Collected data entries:
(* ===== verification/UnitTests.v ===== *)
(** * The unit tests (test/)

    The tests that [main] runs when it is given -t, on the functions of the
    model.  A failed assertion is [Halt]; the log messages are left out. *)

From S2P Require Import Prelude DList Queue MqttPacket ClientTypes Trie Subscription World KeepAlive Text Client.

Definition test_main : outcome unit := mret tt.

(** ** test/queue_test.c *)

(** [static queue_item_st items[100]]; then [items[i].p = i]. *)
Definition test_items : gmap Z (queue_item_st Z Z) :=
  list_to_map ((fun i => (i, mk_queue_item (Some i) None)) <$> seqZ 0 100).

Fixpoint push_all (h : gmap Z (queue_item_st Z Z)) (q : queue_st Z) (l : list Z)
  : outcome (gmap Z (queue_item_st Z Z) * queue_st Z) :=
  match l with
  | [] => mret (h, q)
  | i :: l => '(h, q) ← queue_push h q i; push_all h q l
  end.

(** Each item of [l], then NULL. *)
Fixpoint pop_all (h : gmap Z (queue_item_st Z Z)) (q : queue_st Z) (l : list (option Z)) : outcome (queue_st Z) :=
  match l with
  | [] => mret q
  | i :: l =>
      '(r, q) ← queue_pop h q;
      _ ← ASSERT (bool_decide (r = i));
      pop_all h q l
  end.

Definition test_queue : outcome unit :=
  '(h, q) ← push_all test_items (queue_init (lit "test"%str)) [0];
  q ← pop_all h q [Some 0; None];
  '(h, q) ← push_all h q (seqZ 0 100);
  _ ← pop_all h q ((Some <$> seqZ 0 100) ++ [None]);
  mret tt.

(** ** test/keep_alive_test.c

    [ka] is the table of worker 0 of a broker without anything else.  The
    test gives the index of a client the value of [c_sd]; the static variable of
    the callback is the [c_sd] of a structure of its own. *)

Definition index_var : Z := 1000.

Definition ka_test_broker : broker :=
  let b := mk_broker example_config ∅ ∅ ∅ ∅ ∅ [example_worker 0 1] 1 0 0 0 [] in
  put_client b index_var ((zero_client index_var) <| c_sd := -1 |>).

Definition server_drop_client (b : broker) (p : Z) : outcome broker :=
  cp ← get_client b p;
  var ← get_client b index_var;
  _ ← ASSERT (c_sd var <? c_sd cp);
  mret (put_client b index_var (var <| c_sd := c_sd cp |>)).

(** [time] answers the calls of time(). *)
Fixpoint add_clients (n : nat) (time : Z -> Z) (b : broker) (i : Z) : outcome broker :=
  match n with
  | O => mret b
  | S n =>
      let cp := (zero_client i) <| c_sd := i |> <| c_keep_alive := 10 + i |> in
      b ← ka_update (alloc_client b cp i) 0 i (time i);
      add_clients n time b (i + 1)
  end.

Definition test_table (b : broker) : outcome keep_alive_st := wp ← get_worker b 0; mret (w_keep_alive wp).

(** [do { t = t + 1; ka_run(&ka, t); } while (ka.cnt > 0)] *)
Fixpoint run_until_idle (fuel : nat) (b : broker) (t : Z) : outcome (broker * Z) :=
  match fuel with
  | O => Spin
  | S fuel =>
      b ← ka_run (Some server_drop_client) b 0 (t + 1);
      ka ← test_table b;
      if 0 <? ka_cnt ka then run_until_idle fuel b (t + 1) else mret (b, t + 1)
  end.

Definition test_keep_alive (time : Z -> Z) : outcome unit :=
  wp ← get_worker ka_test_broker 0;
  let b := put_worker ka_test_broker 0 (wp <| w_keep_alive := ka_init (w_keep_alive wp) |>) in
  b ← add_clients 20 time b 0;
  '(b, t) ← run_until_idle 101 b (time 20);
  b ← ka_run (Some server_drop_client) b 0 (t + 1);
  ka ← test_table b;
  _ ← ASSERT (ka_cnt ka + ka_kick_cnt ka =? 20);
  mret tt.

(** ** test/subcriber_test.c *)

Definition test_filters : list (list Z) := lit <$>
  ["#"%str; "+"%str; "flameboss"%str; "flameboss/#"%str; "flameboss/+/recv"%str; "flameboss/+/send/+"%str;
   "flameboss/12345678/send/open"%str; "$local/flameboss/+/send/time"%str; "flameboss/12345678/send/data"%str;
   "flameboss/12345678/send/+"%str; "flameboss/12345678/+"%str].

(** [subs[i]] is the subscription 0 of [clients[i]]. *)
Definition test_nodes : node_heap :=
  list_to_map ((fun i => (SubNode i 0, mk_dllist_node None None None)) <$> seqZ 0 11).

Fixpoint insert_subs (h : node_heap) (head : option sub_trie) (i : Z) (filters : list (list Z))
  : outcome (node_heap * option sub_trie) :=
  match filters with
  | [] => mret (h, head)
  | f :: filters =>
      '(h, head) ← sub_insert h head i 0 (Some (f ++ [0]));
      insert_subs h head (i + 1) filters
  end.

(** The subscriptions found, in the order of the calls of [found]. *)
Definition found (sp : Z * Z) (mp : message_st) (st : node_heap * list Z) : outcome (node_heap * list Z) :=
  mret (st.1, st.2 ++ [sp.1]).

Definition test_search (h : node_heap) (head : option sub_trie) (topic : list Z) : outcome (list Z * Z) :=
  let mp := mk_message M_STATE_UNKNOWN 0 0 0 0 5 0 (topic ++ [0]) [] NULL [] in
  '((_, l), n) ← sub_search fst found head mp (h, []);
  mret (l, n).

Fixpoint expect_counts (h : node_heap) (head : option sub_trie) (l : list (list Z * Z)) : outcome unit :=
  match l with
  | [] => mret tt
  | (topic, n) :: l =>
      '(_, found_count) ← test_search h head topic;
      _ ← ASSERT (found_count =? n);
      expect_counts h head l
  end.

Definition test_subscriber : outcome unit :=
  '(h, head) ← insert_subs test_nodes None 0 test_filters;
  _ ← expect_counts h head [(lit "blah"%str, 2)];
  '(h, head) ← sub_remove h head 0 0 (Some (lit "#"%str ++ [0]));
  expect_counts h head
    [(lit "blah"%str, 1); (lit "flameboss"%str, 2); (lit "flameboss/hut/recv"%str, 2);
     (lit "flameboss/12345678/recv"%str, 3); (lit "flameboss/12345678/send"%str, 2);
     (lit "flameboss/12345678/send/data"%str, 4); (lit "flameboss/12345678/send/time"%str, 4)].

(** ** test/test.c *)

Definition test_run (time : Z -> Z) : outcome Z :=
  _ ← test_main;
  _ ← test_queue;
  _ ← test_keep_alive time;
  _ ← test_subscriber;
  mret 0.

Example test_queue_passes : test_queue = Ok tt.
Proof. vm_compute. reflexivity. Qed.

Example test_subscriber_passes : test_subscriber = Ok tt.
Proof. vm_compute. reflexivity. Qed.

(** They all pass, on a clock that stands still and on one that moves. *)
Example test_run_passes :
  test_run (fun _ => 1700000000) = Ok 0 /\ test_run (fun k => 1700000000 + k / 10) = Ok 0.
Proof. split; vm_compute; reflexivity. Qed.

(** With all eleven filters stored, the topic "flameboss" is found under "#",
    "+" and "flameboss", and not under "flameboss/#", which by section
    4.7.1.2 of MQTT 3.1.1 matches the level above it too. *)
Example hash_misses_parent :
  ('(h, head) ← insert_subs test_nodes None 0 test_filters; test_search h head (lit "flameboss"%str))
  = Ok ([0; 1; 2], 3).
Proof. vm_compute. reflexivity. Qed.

Directions >>
Among the entries above, find the line with "test_run (fun _" and the line with "4.7.1.2 of MQTT"; give again exactly these two lines and all lines between them.

Answer for this exercise >>
  test_run (fun _ => 1700000000) = Ok 0 /\ test_run (fun k => 1700000000 + k / 10) = Ok 0.
Proof. split; vm_compute; reflexivity. Qed.

(** With all eleven filters stored, the topic "flameboss" is found under "#",
    "+" and "flameboss", and not under "flameboss/#", which by section
    4.7.1.2 of MQTT 3.1.1 matches the level above it too. *)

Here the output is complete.